Task details
Please copy out every line of the listing below in which the word "PlayMedia" appears.

Provided entries
:::::
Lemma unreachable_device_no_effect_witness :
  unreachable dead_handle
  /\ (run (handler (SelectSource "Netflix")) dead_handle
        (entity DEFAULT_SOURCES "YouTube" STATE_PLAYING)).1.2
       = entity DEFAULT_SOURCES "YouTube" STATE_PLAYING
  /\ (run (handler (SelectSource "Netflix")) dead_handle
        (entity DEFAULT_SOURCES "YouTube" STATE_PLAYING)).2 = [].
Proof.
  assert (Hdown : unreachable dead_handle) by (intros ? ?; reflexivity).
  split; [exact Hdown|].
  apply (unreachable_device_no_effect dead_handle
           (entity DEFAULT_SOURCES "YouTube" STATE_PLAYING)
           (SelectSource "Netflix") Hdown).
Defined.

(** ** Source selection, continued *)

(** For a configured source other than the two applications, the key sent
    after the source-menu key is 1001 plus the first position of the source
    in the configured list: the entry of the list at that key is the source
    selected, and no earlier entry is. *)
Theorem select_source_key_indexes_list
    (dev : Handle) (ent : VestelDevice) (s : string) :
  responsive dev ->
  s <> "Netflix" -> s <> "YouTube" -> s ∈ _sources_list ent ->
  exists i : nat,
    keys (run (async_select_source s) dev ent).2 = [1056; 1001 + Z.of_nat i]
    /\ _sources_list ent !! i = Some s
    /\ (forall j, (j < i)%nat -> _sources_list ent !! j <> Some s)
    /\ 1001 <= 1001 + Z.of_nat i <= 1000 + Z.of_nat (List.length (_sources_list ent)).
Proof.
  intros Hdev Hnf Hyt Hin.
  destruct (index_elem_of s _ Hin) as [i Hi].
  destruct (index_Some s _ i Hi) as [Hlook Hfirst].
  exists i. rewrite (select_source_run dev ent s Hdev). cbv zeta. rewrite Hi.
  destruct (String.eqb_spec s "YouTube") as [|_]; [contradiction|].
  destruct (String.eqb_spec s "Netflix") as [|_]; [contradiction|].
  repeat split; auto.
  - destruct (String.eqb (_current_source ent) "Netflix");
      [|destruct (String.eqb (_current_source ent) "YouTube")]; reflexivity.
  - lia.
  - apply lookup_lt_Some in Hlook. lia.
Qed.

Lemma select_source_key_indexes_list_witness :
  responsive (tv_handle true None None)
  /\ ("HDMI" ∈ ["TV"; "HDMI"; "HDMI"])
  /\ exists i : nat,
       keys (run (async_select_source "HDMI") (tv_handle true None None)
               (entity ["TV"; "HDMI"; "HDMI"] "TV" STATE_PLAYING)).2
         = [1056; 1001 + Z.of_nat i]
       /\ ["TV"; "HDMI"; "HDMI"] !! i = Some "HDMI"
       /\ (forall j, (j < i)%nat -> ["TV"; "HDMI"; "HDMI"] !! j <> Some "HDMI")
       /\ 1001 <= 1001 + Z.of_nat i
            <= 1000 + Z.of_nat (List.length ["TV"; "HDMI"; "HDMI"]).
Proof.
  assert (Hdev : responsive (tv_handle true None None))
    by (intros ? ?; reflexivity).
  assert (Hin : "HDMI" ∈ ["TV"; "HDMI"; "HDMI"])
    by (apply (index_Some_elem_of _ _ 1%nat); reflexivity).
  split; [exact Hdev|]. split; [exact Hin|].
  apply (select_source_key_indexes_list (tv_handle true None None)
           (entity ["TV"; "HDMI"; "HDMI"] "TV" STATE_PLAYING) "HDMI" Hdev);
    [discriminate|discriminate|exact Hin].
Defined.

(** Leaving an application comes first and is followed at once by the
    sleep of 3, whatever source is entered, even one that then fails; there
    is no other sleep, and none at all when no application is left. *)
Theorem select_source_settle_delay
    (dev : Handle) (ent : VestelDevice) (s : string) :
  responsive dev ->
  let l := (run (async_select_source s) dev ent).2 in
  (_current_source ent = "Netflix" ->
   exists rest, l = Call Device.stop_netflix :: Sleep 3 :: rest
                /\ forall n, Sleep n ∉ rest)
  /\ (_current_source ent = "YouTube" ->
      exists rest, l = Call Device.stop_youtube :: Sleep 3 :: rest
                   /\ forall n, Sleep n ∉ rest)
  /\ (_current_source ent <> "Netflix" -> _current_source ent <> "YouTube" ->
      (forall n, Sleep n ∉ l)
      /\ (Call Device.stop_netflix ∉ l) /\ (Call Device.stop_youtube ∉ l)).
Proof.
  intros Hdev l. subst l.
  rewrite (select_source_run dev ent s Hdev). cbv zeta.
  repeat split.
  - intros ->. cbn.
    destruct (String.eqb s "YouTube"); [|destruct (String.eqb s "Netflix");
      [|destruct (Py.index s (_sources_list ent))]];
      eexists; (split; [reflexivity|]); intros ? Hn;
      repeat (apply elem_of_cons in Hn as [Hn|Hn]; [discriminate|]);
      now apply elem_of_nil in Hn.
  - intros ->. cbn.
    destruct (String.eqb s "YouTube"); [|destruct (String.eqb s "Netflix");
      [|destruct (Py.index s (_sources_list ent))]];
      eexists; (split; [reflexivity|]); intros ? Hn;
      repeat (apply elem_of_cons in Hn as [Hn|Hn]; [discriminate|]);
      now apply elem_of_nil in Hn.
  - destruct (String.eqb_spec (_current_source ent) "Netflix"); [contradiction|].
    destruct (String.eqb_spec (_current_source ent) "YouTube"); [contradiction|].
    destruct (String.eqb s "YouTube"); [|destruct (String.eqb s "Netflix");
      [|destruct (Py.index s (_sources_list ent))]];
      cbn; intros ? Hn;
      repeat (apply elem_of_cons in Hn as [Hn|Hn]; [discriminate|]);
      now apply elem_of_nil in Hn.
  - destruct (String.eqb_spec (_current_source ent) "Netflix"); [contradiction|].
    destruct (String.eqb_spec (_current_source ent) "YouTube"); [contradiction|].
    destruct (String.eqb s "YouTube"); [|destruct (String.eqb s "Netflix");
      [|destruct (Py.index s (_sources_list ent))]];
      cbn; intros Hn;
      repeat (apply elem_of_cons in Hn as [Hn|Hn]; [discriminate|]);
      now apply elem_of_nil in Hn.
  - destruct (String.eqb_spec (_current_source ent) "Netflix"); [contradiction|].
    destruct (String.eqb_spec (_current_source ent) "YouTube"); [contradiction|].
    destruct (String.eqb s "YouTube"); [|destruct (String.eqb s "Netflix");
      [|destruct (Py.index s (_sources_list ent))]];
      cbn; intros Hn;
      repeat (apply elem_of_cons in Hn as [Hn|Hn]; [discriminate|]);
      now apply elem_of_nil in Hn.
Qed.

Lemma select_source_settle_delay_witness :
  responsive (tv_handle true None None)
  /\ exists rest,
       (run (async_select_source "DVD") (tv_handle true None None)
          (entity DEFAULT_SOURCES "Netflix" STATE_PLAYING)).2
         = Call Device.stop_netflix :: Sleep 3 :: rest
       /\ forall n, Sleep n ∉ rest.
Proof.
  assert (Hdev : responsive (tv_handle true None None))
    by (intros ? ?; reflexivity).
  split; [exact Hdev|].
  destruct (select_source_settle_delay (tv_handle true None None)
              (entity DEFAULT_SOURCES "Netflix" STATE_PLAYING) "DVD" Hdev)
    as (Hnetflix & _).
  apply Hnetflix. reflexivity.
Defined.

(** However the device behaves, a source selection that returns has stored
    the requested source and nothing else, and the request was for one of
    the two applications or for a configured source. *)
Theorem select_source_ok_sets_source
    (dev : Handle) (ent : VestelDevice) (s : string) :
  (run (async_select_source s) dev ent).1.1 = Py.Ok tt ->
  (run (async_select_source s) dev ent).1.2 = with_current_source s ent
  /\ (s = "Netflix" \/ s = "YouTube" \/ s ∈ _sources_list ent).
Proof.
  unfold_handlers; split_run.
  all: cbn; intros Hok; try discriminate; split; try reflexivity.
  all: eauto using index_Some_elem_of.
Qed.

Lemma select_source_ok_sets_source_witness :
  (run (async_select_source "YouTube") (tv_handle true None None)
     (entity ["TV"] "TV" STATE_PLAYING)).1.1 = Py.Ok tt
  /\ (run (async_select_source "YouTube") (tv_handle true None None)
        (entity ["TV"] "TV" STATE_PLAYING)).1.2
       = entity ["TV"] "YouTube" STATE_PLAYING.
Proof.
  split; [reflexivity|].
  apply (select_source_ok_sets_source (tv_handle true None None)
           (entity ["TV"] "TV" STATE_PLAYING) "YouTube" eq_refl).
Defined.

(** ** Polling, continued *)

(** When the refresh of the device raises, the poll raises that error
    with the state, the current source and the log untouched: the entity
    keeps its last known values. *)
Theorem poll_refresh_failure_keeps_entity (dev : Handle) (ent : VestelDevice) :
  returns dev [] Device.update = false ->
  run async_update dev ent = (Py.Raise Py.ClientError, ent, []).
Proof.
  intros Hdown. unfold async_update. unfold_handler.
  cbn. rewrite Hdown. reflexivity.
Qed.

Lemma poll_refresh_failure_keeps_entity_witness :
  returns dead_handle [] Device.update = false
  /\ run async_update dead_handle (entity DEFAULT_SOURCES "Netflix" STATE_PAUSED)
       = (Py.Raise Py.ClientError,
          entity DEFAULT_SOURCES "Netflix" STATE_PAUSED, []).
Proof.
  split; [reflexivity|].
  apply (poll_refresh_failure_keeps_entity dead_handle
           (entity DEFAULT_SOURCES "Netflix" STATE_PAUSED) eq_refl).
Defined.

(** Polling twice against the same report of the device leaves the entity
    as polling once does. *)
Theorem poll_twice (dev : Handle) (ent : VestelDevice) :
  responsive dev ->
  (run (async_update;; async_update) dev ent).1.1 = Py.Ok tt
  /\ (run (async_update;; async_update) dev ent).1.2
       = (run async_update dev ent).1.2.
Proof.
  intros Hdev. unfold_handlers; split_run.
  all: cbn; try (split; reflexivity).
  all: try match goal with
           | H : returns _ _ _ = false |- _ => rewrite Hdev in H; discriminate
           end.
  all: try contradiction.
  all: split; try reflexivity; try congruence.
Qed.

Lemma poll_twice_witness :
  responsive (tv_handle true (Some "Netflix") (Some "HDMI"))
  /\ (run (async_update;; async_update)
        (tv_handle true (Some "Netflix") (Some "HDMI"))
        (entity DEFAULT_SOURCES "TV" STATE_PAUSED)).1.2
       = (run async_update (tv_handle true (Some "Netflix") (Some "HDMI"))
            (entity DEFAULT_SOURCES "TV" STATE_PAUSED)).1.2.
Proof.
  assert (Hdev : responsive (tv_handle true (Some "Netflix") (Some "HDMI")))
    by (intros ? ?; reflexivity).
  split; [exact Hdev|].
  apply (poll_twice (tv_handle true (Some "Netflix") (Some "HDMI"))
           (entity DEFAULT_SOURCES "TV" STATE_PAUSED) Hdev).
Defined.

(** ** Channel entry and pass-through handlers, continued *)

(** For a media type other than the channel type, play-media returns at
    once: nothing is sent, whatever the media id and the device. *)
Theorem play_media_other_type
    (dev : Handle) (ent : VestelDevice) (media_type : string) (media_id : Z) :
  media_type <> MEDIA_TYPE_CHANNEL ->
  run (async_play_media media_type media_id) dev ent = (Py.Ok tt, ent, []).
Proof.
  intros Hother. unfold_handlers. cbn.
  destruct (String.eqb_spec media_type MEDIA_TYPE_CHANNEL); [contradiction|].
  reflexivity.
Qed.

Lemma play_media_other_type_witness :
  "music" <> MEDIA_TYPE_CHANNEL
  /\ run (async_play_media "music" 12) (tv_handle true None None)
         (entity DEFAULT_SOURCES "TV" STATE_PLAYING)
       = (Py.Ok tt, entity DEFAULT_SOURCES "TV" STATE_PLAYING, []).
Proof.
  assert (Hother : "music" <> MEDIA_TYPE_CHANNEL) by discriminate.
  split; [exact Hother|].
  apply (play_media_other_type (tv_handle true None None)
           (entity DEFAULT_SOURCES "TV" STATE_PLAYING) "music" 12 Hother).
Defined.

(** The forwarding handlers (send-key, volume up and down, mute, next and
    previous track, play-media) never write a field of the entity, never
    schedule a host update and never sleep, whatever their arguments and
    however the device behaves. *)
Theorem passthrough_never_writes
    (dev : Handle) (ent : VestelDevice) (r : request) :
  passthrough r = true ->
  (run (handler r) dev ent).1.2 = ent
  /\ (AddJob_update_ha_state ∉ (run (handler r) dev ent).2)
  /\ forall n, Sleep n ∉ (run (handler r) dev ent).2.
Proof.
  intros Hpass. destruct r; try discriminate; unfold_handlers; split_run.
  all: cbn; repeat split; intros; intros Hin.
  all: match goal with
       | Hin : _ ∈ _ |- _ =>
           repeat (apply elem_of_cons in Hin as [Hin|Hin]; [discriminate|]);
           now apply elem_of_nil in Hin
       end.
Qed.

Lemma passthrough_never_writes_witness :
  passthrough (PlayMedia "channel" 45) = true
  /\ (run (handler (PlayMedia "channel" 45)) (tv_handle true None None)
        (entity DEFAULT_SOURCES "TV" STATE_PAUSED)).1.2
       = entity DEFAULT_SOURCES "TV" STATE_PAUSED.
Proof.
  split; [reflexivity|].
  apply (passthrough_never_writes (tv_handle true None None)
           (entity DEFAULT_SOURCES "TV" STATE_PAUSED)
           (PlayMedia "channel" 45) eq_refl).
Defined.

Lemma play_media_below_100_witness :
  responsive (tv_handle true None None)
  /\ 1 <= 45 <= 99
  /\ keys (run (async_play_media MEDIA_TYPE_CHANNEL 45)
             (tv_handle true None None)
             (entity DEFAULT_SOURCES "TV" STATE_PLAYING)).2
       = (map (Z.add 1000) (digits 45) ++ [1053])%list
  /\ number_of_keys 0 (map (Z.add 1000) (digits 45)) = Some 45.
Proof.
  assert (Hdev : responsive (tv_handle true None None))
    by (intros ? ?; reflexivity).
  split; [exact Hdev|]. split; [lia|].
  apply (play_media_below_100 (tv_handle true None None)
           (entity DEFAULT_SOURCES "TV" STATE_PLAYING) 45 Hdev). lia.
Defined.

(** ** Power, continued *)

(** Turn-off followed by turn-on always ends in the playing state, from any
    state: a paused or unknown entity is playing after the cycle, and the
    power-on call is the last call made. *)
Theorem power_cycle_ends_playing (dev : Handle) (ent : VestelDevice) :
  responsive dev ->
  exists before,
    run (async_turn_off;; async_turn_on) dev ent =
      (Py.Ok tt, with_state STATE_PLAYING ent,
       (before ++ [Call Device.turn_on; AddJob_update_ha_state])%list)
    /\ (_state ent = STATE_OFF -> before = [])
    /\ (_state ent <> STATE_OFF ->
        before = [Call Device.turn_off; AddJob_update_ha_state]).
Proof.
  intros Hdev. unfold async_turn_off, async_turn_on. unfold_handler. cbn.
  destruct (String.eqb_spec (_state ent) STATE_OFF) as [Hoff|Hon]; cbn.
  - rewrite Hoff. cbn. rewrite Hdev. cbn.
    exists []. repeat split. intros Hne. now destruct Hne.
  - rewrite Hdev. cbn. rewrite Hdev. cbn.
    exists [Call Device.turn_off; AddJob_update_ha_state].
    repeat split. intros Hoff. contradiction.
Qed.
:::::
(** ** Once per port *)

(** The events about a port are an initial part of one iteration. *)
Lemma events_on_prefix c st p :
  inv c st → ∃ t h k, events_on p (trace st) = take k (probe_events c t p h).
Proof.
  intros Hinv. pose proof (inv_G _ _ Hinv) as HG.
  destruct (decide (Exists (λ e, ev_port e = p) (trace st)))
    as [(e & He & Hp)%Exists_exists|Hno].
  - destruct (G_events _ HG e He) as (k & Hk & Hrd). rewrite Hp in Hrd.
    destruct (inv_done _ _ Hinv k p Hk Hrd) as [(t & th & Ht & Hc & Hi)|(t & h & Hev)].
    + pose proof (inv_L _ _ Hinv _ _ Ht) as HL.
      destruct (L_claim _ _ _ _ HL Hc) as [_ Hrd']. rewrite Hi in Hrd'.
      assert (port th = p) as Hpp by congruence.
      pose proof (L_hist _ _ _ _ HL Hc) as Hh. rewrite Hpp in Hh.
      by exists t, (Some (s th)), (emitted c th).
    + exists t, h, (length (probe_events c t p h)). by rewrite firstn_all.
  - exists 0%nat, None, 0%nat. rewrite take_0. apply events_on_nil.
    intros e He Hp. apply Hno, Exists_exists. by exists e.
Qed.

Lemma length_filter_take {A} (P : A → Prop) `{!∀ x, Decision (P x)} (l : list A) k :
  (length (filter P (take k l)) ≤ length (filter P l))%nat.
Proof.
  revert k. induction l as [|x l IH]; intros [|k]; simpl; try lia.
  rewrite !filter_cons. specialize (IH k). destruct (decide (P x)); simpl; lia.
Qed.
:::::
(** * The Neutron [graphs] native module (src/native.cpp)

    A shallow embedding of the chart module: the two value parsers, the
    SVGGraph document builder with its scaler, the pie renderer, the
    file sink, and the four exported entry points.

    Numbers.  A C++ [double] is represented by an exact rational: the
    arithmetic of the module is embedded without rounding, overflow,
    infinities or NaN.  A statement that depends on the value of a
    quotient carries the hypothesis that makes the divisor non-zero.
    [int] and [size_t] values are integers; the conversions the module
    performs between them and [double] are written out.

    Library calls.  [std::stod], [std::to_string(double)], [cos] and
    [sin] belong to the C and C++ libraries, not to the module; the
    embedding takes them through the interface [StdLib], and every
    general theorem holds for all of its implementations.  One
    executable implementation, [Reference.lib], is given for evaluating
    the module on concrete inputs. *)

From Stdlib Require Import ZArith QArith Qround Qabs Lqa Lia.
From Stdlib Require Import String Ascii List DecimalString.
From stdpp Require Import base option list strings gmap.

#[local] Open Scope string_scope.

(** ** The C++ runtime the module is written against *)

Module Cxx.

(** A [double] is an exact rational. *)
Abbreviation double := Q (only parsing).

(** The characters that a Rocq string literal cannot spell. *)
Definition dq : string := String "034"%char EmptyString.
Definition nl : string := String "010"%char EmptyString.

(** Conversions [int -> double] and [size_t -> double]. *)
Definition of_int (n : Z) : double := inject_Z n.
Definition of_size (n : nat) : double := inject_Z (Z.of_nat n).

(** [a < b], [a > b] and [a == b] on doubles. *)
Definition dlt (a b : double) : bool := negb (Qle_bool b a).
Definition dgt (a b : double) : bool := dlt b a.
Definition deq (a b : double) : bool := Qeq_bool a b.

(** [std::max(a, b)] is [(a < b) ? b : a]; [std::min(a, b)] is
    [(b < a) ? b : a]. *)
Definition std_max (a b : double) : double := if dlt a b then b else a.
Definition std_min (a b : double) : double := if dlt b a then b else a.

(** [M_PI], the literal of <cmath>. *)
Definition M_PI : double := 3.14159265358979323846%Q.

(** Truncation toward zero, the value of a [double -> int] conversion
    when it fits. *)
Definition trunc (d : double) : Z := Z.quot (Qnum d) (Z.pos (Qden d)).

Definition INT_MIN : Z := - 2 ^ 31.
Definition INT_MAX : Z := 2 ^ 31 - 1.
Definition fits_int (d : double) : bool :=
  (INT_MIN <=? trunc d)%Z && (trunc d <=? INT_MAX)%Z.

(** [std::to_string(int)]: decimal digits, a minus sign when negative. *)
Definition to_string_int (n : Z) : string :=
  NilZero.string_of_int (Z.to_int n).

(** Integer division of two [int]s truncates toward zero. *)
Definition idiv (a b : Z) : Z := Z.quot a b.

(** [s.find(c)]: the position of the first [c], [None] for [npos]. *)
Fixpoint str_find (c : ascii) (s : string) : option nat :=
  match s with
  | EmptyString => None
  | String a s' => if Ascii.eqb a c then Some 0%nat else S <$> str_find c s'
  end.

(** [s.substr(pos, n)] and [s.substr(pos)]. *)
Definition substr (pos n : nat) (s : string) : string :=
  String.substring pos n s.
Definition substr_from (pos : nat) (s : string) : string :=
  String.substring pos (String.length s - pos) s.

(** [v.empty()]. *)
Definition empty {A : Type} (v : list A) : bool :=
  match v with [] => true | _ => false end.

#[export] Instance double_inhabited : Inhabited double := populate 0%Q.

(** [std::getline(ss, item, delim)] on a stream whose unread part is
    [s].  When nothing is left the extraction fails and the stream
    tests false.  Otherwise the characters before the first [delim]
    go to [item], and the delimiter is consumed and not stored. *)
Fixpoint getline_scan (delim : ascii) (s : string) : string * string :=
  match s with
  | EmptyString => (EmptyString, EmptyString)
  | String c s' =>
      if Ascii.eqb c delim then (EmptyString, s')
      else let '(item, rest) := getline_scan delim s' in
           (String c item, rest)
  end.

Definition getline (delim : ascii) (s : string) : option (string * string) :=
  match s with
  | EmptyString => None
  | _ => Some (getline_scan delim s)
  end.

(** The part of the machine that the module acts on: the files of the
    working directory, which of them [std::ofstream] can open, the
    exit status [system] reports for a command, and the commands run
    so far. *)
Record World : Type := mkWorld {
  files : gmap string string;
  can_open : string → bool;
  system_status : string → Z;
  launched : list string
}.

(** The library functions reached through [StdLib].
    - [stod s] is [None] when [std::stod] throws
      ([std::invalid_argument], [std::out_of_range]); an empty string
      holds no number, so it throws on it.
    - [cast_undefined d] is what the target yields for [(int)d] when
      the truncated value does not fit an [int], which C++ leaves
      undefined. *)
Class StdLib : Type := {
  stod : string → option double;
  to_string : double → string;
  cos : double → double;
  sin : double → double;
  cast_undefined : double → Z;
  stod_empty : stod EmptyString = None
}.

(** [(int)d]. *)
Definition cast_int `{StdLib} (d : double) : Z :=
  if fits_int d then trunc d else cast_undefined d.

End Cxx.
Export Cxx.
:::::
Result
  passthrough (PlayMedia "channel" 45) = true
  /\ (run (handler (PlayMedia "channel" 45)) (tv_handle true None None)
           (PlayMedia "channel" 45) eq_refl).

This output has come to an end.